Systematic Effects in Large-Scale Angular Power Spectra of Photometric Quasars and Implications for Constraining Primordial Non-Gaussianity

Abstract

Primordial non-Gaussianity of local type is predicted to lead to enhanced halo clustering on very large scales. Photometric quasars, which can be seen from cosmological redshifts z > 2 even in wide-shallow optical surveys, are promising tracers for constraining non-Gaussianity using this effect. However, large-scale systematics can also mimic this signature of non-Gaussianity. In order to assess the contribution of systematic effects, we cross-correlate overdensity maps of photometric quasars from the Sloan Digital Sky Survey (SDSS) Data Release 6 (DR6) in different redshift ranges. We find that the maps are significantly correlated on large scales, even though we expect the angular distributions of quasars at different redshifts to be uncorrelated. This implies that the quasar maps are contaminated with systematic errors. We investigate the use of external templates that provide information on the spatial dependence of potential systematic errors to reduce the level of spurious clustering in the quasar data. We find that templates associated with stellar density, the stellar color locus, airmass, and seeing are major contaminants of the quasar maps, with seeing having the largest effect.
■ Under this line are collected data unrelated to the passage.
Definition ioctl_do_perf_start (arg : Z) : M est Z :=
  let* e := get_eng in
  match e_xdma_perf e with
  | Some _ => ret (- EBUSY)
  | None =>
      let* p := read_perf arg in
      upd_eng (set_e_xdma_perf p) >>;
      match p with
      | None => ret (- ENOMEM)
      | Some p =>
          if negb (p_version p =? IOCTL_XDMA_PERF_V1) then ret (- EINVAL)
          else enable_perf >>; xdma_performance_submit
      end
  end.

(** [copy_to_user] of the counters: the number of bytes that were not copied. *)
Definition write_perf (arg : Z) : M est Z :=
  let* e := get_eng in
  let* p := deref (e_xdma_perf e) in
  kcall "copy_to_user perf" [arg; p_iterations p; p_clock_cycle_count p; p_data_cycle_count p;
                             p_pending_count p].

Definition ioctl_do_perf_stop (arg : Z) : M est Z :=
  let* e := get_eng in
  match e_xdma_perf e with
  | None => ret (- EINVAL)
  | Some _ =>
      let* transfer := engine_cyclic_stop in
      match transfer with
      | None => ret (- EINVAL)
      | Some t =>
          get_perf_stats >>;
          let* rv := write_perf arg in
          if negb (rv =? 0) then ret rv
          else
            kdo "kfree transfer" [t] >>;
            modify (fun s => set_s_xfers (delete t (s_xfers s)) s) >>;
            kdo "kfree perf" [] >>;
            upd_eng (set_e_xdma_perf None) >>;
            ret 0
      end
  end.

Definition ioctl_do_perf_get (arg : Z) : M est Z :=
  let* e := get_eng in
  match e_xdma_perf e with
  | Some _ =>
      get_perf_stats >>;
      let* rc := write_perf arg in ret rc
  | None => ret (- EPROTO)
  end.

Definition ioctl_do_addrmode_set (arg : Z) : M est Z := engine_addrmode_set arg.

Definition ioctl_do_addrmode_get (arg : Z) : M est Z :=
  let* e := get_eng in
  kcall "put_user" [if e_non_incr_addr e then 1 else 0; arg].

Definition ioctl_do_align_get (arg : Z) : M est Z :=
  let* e := get_eng in kcall "put_user" [e_addr_align e; arg].

(** [struct xdma_aperture_ioctl] as read from [arg]. *)
Record aperture_ioctl := mk_ap_ioctl {
  io_ep_addr : Z;
  io_aperture : Z;
  io_buffer : Z;
  io_len : Z
}.

Definition read_aperture (arg : Z) : M est aperture_ioctl :=
  kcall "copy_from_user" [arg] >>;
  let* ep_addr := kcall "user aperture ep_addr" [arg] in
  let* aperture := kcall "user aperture aperture" [arg] in
  let* buffer := kcall "user aperture buffer" [arg] in
  let* len := kcall "user aperture len" [arg] in
  ret (mk_ap_ioctl (u64 ep_addr) (u32 aperture) (u64 buffer) (u64 len)).

(** [fuel] bounds the transfers, [cb] is the local control block. *)
Definition ioctl_do_aperture_dma (fuel : nat) (cb arg : Z) (write : bool) : M est Z :=
  let* io := read_aperture arg in
  let* e := get_eng in
  if wrong_dir e write then ret (- EINVAL)
  else
    let rv := check_transfer_align e (io_buffer io) (io_len io) (s64 (io_ep_addr io)) true in
    if negb (rv =? 0) then ret rv
    else
      put_cb cb (new_cb (io_buffer io) (io_len io) 0 (io_ep_addr io) cb write false) >>;
      let* rv := char_sgdma_map_user_buf_to_sgl cb write in
      if rv <? 0 then ret rv
      else
        let* res := xdma_xfer_aperture fuel write (io_ep_addr io)
                      (io_aperture io) cb false (timeout write) in
        char_sgdma_unmap_user_buf cb write >>;
        let error := if res <? 0 then s32 res else 0 in
        kdo "copy_to_user aperture" (if res <? 0 then [arg; error] else [arg; error; res]) >>;
        ret error.
(* ===== verification/AsyncProps.v ===== *)
(** * AsyncProps: asynchronous requests from end to end

    What [xdma_xfer_submit_nowait] leaves behind, and what the interrupt that
    finishes the transfer does through the callback of the character device:
    completion, release of the user buffer, and the answer to the caller. *)

From S2P Require Import Prelude Hw State Desc Engine Service Request Fixtures Chain ServiceSpec ServiceProps RequestSpec QueueProps Submit SubmitSpec SubmitProps AsyncSpec Dev Device CdevSgdma SgdmaProps Steady.

(** The answers to asynchronous requests: the arguments of [ki_complete]. *)
Definition answers (lg : list event) : list (list Z) :=
  omap (fun ev => match ev with
                  | EvCall f args _ => if String.eqb f "ki_complete" then Some args else None
                  | _ => None
                  end) lg.

Lemma extends_answers lg lg' : extends lg lg' -> answers lg' = answers lg.
Proof.
  intros (l & -> & Hl). induction Hl as [|ev l He _ IH]; [done|]. rewrite <-IH.
  destruct ev as [| |f args v]; [done..|]. cbn in He |- *.
  destruct (String.eqb f "ki_complete"); [|done]. by rewrite !orb_true_r in He.
Qed.

Section completion.
Context `{Env}.

(** The bytes that a finished transfer counts for. *)
Definition finished_bytes (x : xdma_transfer) : Z :=
  match x_state x with TRANSFER_STATE_COMPLETED => x_len x | _ => 0 end.

(** Everything of the request [r] is released, but the control block. *)
Record released (r sgt : Z) (s s' : est) : Prop := {
  rl_queue : queue s' = queue s;
  rl_mm : mm_engine (s_eng s');
  rl_dev : s_xdev s' = s_xdev s;
  rl_reqs : s_reqs s' = delete r (s_reqs s);
  rl_xfer : s_xfers s' !! tfer r 0 = None;
  rl_cbs : s_cbs s' = s_cbs s;
  rl_sgts : exists g, s_sgts s' !! sgt = Some g /\ sg_nents g = 0;
  rl_caios : s_caios s' = s_caios s;
  rl_log : extends (s_log s) (s_log s')
}.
Using template projection, we are able to decrease the significance of the cross-correlation measurement on the largest scales from 9.2σ to 5.4σ. Although this is an improvement, the remaining cross-correlation suggests the contamination in this quasar sample is too great to allow a competitive constraint on f_NL by correlations internal to this sample. The SDSS quasar catalog exhibits spurious number density fluctuations of approximately 2% rms, and we need a contamination level less than 1% (0.6%) in order to measure values of f_NL less than 100 (10). Properly dealing with these systematics will be paramount for future large scale structure surveys that seek to constrain non-Gaussianity.

Additional Information

© 2013 The Astronomical Society of the Pacific. Received 2013 January 03; accepted 2013 May 01; published 2013 May 31. We thank G. Richards, S. Ho, and O. Doré for useful discussions and comments. AP was supported during part of this research by DOE DE-FG03-92-ER40701, NASA NNG05GF69G, the Gordon and Betty Moore Foundation, and a NASA Einstein Probe mission study grant, "The Experimental Probe of Inflationary Cosmology." AP is currently supported by an appointment to the NASA Postdoctoral Program at the Jet Propulsion Laboratory, California Institute of Technology, administered by Oak Ridge Associated Universities through a contract with NASA. CH is supported by the US Department of Energy under contract DE-FG03-02-ER40701, the Alfred P. Sloan Foundation, and the David and Lucile Packard Foundation. Funding for the SDSS and SDSS-II has been provided by the Alfred P. Sloan Foundation, the Participating Institutions, the National Science Foundation, the U.S. Department of Energy, the National Aeronautics and Space Administration, the Japanese Monbukagakusho, the Max Planck Society, and the Higher Education Funding Council for England.8 The SDSS is managed by the Astrophysical Research Consortium for the Participating Institutions. The Participating Institutions are the American Museum of Natural History, Astrophysical Institute Potsdam, University of Basel, University of Cambridge, Case Western Reserve University, University of Chicago, Drexel University, Fermilab, the Institute for Advanced Study, the Japan Participation Group, Johns Hopkins University, the Joint Institute for Nuclear Astrophysics, the Kavli Institute for Particle Astrophysics and Cosmology, the Korean Scientist Group, the Chinese Academy of Sciences (LAMOST), Los Alamos National Laboratory, the Max-Planck-Institute for Astronomy (MPIA), the Max-Planck-Institute for Astrophysics (MPA), New Mexico State University, Ohio State University, University of Pittsburgh, University of Portsmouth, Princeton University, the United States Naval Observatory, and the University of Washington.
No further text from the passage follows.